Default to DuckDB for any PLIDA join that involves a real fact table. Arrow is fine for joins between small-to-medium tables.

Storage choices that affect join speed

A couple of one-off choices about how the data is written change how fast the joins that use it are. All backed up by numbers in A3.

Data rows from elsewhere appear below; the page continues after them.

Lemma delim_digit r : delim r -> match r with [] => True | c :: _ => is_digit c = false end.
Proof. destruct r as [|c r]; [done|]. by intros [->|[->| ->]]. Qed.

Lemma number_delimited n1 n2 b1 b2 r1 r2 :
  wf_value (Num n1) -> wf_value (Num n2) -> encode_number n1 = Ok b1 -> encode_number n2 = Ok b2 ->
  delim r1 -> delim r2 -> b1 ++ r1 = b2 ++ r2 -> n1 = n2 /\ b1 = b2.
Proof.
  intros Hw1 Hw2 E1 E2 Hr1%delim_digit Hr2%delim_digit E.
  destruct (number_text n1 b1 Hw1 E1) as [N1 D1], (number_text n2 b2 Hw2 E2) as [N2 D2].
  assert (b1 = b2) as ->; [|split; congruence].
  destruct D1 as [[D1 Hne1]|(l1 & -> & D1)], D2 as [[D2 Hne2]|(l2 & -> & D2)].
  - by apply (digits_delimited b1 b2 r1 r2).
  - destruct b1 as [|c l]; [done|]. simpl in E, D1. injection E as -> _. done.
  - destruct b2 as [|c l]; [done|]. simpl in E, D2. injection E as <- _. done.
  - simpl in E. injection E as E. f_equal. by apply (digits_delimited l1 l2 r1 r2).
Qed.

(** [readable b1 b2]: when both start one text at a delimiter, they are equal. *)
Definition readable (b1 b2 : bytes) : Prop :=
  forall r1 r2, delim r1 -> delim r2 -> b1 ++ r1 = b2 ++ r2 -> b1 = b2.

(** The first byte of a text is no closing bracket. *)
Definition opens (b : bytes) : Prop :=
  match b with [] => False | c :: _ => c <> Byte.x5d /\ c <> Byte.x7d end.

  • Sorting a fact table by the person-ID column helps single-person lookups a lot. On the 371M-row MBS table, sorting by SYNTHETIC_AEUID made “give me everything for person X” about 47× faster. This is the same trick as in Reading and storing: once the data is sorted, the parquet reader can skip all the chunks that don’t contain person X.
  • Sorting does not help broad analytical joins. A three-way join filtered on year_of_birth gets no benefit from sorting MBS by synthetic_aeuid, because people born in 1970 are spread uniformly across the whole range of IDs — there’s no contiguous range of IDs to skip to. Sort for single-person lookups, not for group analyses.
  • Integer join keys are about 1.9× faster than 12-character string keys. If you are joining on synthetic_aeuid all day, creating a numeric version once at ingest (e.g. hash(synthetic_aeuid)) and joining on that is worth benchmarking. Keep the original string around — hashes are not guaranteed unique — but for the hot-path joins the integer version is faster.
  • Declaring a PRIMARY KEY or UNIQUE constraint does not make joins faster. It slows down the one-time ingest (roughly 4×) and gives you an integrity check at write-time — nothing more. Use constraints if you want DuckDB to guarantee no duplicates, not for query speed.

A quick recipe card

  • inner_join() for “matches on both sides”.
  • left_join() for “every left row, matched or not”.
  • semi_join() for “left rows with a match on the right” — use this instead of filter(x %in% ...).
  • anti_join() for “left rows with no match on the right”.
  • full_join() for the symmetric case — diagnostics, spine-coverage questions.
  • Put every filter() as close to the scan as possible. Select columns early.
  • For small/medium tables, Arrow and DuckDB both work. For anything that looks like a PLIDA fact-table join, use DuckDB.
  • Sort fact tables by the join key if your workload is dominated by point lookups. Don’t otherwise.

What lives in A3

  • T3: demo × dhda_spine × mbs (372M rows) across five backends.
  • Walkthrough timings for small inner / left / semi / anti / full joins.
  • Storage variants: baseline vs sorted vs integer-hash-keyed MBS, across point / narrow / full queries.
  • PRIMARY KEY variant build cost and query timings.